Search code examples
scalaapache-sparkrdfspark-graphx

I need to do join/joinVertices or add a field in tuple in graph by Spark Graphx


I have a RDF graph(link) with tuples(s,p,o) and I made a property graph from that. My RDF property graph is obtained by following code(Complete code):

val propGraph = Graph(vertexArray,edgeArray).cache()
propGraph.triplets.foreach(println(_))

with output as below:

((vId_src,src_att),(vId_dst,dst_att),property)

and RDF data as:

((0,<http://umkc.edu/xPropGraph#franklin>),(1,http://umkc.edu/xPropGraph#rxin>),<http://umkc.edu/xPropGraph#advisor>)
((1,<http://umkc.edu/xPropGraph#rxin>),(2,<http://umkc.edu/xPropGraph#jgonzal>),<http://umkc.edu/xPropGraph#collab>)
((2147483648,<http://umkc.edu/xPropGraph#peter>),(4294967295,<http://umkc.edu/xPropGraph#John),<http://umkc.edu/xPropGraph#student>)
((6442450942,<http://umkc.edu/xPropGraph#istoica>),(0,<http://umkc.edu/xPropGraph#franklin>),<http://umkc.edu/xPropGraph#colleague>)
((0,<http://umkc.edu/xPropGraph#franklin>),(2,<http://umkc.edu/xPropGraph#jgonzal>),<http://umkc.edu/xPropGraph#pi>)

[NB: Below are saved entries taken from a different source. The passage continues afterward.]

(** The world the effect leaves on a map nobody listens to yet. *)
Lemma syncEffect_registers (m : nat) (w : World) (pm : Leaflet.MapObj) :
  leaflet w !! m = Some pm ->
  Leaflet.listeners pm = [] ->
  let f := Leaflet.mkClosure (nextId w) m in
  snd (syncEffect (Some m) w) = Some (OffMoveZoomend m f) /\
  listenersAt (fst (syncEffect (Some m) w)) m
  = Some [Leaflet.mkListener "move" f; Leaflet.mkListener "zoomend" f] /\
  (forall j, j <> m ->
     listenersAt (fst (syncEffect (Some m) w)) j = listenersAt w j) /\
  miniMapRef (fst (syncEffect (Some m) w)) = miniMapRef w.
Proof.
  intros Hm Hl f. unfold syncEffect, allocate. cbn [fst snd].
  fold f. split; [reflexivity|]. split; [|split].
  - unfold listenersAt. rewrite !lookup_onMap. rewrite !decide_True by reflexivity.
    pose proof (setCenter_listeners m m
      (mkWorld (leaflet w) (miniCenter w) (miniZoom w) (miniMapRef w)
               (pending w) (S (nextId w)))) as Hs.
    unfold listenersAt in Hs. cbn [leaflet] in Hs. rewrite Hm in Hs.
    unfold call. cbn [Leaflet.env f].
    destruct (leaflet (setCenter m _) !! m) as [mo|]; [|discriminate Hs].
    simpl in Hs. injection Hs as Hs. rewrite Hl in Hs.
    simpl. unfold Leaflet.on at 2. rewrite Hs. simpl.
    unfold Leaflet.on. simpl. reflexivity.
  - intros j Hj. unfold listenersAt. rewrite !lookup_onMap.
    rewrite !decide_False by congruence.
    apply (setCenter_listeners m j).
  - simpl. unfold call. now rewrite setCenter_miniMapRef.
Qed.

Lemma syncEffect_elsewhere (m j : nat) (w : World) :
  j <> m -> listenersAt (fst (syncEffect (Some m) w)) j = listenersAt w j.
Proof.
  intros Hj. unfold syncEffect, allocate. cbn [fst].
  unfold listenersAt. rewrite !lookup_onMap.
  rewrite !decide_False by congruence.
  apply (setCenter_listeners m j).
Qed.

Lemma syncEffect_miniMapRef (o : option nat) (w : World) :
  miniMapRef (fst (syncEffect o w)) = miniMapRef w.
Proof.
  destruct o as [m|]; [|reflexivity].
  unfold syncEffect, allocate. cbn [fst]. simpl. unfold call.
  now rewrite setCenter_miniMapRef.
Qed.

(** Both registrations call [setCenter]; no other event type does. *)
Lemma fire_subscribed (m : nat) (t : string) (f : Leaflet.Closure) (w : World) :
  listenersAt w m
  = Some [Leaflet.mkListener "move" f; Leaflet.mkListener "zoomend" f] ->
  fire m t w
  = if String.eqb "move" t || String.eqb "zoomend" t then call f w else w.
Proof.
  unfold listenersAt, fire. destruct (leaflet w !! m) as [mo|]; [|discriminate].
  cbn [fmap option_fmap option_map]. intros [= Hl].
  unfold Leaflet.listening. rewrite Hl. cbn [List.filter Leaflet.evType].
  destruct (String.eqb_spec "move" t) as [<-|Hmove].
  - change (String.eqb "zoomend" "move") with false. reflexivity.
  - destruct (String.eqb_spec "zoomend" t) as [<-|Hzoom]; reflexivity.
Qed.

Lemma listenersAt_exists {A : Type} (x : A) (w1 w2 : World) (j : nat) :
  (listenersAt w1 j = None <-> listenersAt w2 j = None) ->
  (fun _ => x) <$> leaflet w1 !! j = (fun _ => x) <$> leaflet w2 !! j.
Proof.
  unfold listenersAt.
  destruct (leaflet w1 !! j), (leaflet w2 !! j); simpl; intros [H1 H2];
    try reflexivity.
  - discriminate (H2 eq_refl).
  - discriminate (H1 eq_refl).
Qed.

When I apply connectedComponents()I get cc graph with ccID as bellow-

val cc = propGraph.connectedComponents().cache()
cc.triplets.foreach(println(_))

With output as:

((0,0),(2,0),<http://umkc.edu/xPropGraph#pi>)
((0,0),(1,0),<http://umkc.edu/xPropGraph#advisor>)
((1,0),(2,0),<http://umkc.edu/xPropGraph#collab>)
((2147483648,2147483648),(4294967295,2147483648),<http://umkc.edu/xPropGraph#student>)
((6442450942,0),(0,0),<http://umkc.edu/xPropGraph#colleague>)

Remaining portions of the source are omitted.